Problem ▸ Of the lines below, count those containing the word "simpl". Reply with the number alone.

(Saved data entries)
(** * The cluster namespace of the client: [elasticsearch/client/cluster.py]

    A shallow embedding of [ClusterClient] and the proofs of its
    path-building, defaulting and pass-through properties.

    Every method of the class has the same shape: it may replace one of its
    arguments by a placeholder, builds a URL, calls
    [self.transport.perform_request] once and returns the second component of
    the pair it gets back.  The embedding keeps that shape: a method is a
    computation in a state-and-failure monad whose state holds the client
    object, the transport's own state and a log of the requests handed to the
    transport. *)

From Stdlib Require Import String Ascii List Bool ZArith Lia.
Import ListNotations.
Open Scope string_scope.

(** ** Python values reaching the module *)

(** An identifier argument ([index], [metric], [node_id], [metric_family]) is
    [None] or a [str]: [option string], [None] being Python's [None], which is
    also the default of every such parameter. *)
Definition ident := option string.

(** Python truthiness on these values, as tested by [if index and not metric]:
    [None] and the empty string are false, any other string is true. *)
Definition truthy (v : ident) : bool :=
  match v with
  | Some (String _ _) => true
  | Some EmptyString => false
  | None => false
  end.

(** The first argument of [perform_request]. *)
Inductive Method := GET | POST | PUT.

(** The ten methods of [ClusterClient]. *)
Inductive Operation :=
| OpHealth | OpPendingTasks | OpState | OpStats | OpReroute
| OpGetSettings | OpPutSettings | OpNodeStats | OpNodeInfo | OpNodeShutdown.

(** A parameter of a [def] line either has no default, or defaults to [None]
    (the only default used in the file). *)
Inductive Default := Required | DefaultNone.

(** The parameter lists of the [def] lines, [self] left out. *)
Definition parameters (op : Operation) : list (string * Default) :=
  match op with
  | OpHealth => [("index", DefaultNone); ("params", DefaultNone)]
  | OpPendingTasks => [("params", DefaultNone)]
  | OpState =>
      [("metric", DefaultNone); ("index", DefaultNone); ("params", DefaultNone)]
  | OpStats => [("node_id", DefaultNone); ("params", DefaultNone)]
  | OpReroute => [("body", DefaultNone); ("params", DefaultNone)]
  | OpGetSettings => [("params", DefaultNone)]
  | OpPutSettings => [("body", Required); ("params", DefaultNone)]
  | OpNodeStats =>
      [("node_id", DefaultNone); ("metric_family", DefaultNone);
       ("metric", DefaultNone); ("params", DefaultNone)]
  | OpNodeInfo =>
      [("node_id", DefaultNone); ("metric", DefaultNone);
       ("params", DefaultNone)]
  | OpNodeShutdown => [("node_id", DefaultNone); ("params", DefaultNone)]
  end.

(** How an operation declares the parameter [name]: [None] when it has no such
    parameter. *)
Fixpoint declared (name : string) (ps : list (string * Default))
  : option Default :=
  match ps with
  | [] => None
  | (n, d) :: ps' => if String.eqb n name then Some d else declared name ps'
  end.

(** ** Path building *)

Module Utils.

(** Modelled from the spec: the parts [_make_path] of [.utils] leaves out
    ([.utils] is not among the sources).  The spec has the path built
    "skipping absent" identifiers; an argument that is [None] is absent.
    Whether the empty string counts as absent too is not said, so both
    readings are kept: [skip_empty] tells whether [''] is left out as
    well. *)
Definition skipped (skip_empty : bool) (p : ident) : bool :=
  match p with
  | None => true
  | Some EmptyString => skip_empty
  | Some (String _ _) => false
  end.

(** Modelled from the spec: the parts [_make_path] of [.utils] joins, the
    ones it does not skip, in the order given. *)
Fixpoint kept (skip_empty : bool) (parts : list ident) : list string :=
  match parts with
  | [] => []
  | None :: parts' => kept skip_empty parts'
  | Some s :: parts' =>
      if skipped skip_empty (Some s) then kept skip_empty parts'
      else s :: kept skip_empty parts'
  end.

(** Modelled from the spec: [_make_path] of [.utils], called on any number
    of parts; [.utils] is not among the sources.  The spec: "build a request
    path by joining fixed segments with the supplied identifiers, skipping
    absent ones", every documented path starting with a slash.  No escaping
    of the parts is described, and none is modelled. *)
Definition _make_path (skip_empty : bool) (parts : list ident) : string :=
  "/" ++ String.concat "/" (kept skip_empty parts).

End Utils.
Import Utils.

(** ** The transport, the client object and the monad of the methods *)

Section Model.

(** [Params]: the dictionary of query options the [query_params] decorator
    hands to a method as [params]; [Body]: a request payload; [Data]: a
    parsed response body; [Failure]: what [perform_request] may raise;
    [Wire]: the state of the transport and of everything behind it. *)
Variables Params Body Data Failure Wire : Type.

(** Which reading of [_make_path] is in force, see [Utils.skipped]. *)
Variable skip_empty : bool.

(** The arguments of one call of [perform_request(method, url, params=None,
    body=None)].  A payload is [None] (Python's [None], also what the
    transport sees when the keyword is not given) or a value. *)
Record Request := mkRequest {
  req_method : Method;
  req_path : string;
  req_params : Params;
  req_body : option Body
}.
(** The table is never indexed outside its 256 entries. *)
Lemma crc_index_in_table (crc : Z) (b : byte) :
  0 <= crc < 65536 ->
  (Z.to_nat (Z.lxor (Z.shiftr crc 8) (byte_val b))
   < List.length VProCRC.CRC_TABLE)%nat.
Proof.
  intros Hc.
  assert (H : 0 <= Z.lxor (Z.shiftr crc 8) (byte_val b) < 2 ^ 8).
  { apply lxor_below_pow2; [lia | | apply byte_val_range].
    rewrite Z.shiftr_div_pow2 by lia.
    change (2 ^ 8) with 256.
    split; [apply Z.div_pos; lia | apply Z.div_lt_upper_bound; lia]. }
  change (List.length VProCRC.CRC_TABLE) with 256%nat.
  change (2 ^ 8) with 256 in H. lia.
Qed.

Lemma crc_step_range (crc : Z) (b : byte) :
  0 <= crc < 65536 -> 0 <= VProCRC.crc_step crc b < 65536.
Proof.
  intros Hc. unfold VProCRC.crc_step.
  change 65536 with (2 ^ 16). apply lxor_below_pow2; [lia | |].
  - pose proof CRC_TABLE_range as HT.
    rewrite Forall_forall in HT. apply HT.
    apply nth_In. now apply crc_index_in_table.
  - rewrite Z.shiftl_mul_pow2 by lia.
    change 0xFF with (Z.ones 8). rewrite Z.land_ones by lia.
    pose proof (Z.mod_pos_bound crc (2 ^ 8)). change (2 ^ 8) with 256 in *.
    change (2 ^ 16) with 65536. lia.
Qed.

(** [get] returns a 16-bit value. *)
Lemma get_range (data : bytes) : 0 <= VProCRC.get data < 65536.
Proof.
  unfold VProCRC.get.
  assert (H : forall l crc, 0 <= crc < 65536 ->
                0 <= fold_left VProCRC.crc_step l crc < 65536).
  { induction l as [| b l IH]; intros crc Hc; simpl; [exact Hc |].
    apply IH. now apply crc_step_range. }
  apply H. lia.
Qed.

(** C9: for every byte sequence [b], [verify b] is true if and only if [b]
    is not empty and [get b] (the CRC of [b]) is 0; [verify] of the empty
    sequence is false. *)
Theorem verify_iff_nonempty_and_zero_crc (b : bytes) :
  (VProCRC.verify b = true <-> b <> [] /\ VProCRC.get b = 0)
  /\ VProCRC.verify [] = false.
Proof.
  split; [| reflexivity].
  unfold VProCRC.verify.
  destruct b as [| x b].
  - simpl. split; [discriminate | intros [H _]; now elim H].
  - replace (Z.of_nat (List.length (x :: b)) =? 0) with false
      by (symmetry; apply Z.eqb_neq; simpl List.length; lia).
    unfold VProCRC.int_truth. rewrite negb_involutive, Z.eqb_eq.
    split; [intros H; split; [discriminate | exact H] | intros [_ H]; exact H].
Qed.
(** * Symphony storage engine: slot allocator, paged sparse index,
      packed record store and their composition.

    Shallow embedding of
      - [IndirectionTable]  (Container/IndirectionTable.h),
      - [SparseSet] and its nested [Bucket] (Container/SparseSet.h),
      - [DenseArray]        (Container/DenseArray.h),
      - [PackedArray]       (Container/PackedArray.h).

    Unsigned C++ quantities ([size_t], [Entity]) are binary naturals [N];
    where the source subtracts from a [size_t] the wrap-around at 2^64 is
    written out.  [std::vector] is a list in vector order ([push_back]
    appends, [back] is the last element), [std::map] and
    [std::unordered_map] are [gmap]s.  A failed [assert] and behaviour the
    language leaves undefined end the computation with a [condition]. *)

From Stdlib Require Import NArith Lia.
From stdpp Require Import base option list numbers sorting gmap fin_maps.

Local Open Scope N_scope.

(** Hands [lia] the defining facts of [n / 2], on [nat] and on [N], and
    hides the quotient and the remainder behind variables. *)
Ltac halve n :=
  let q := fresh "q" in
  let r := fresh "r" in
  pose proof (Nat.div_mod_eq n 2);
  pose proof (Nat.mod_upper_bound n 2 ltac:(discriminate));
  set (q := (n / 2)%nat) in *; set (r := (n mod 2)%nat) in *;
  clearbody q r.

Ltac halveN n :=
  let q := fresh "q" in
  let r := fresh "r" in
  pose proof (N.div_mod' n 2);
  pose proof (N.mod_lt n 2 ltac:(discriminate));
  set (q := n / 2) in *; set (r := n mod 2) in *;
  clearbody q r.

Task response ▸ 3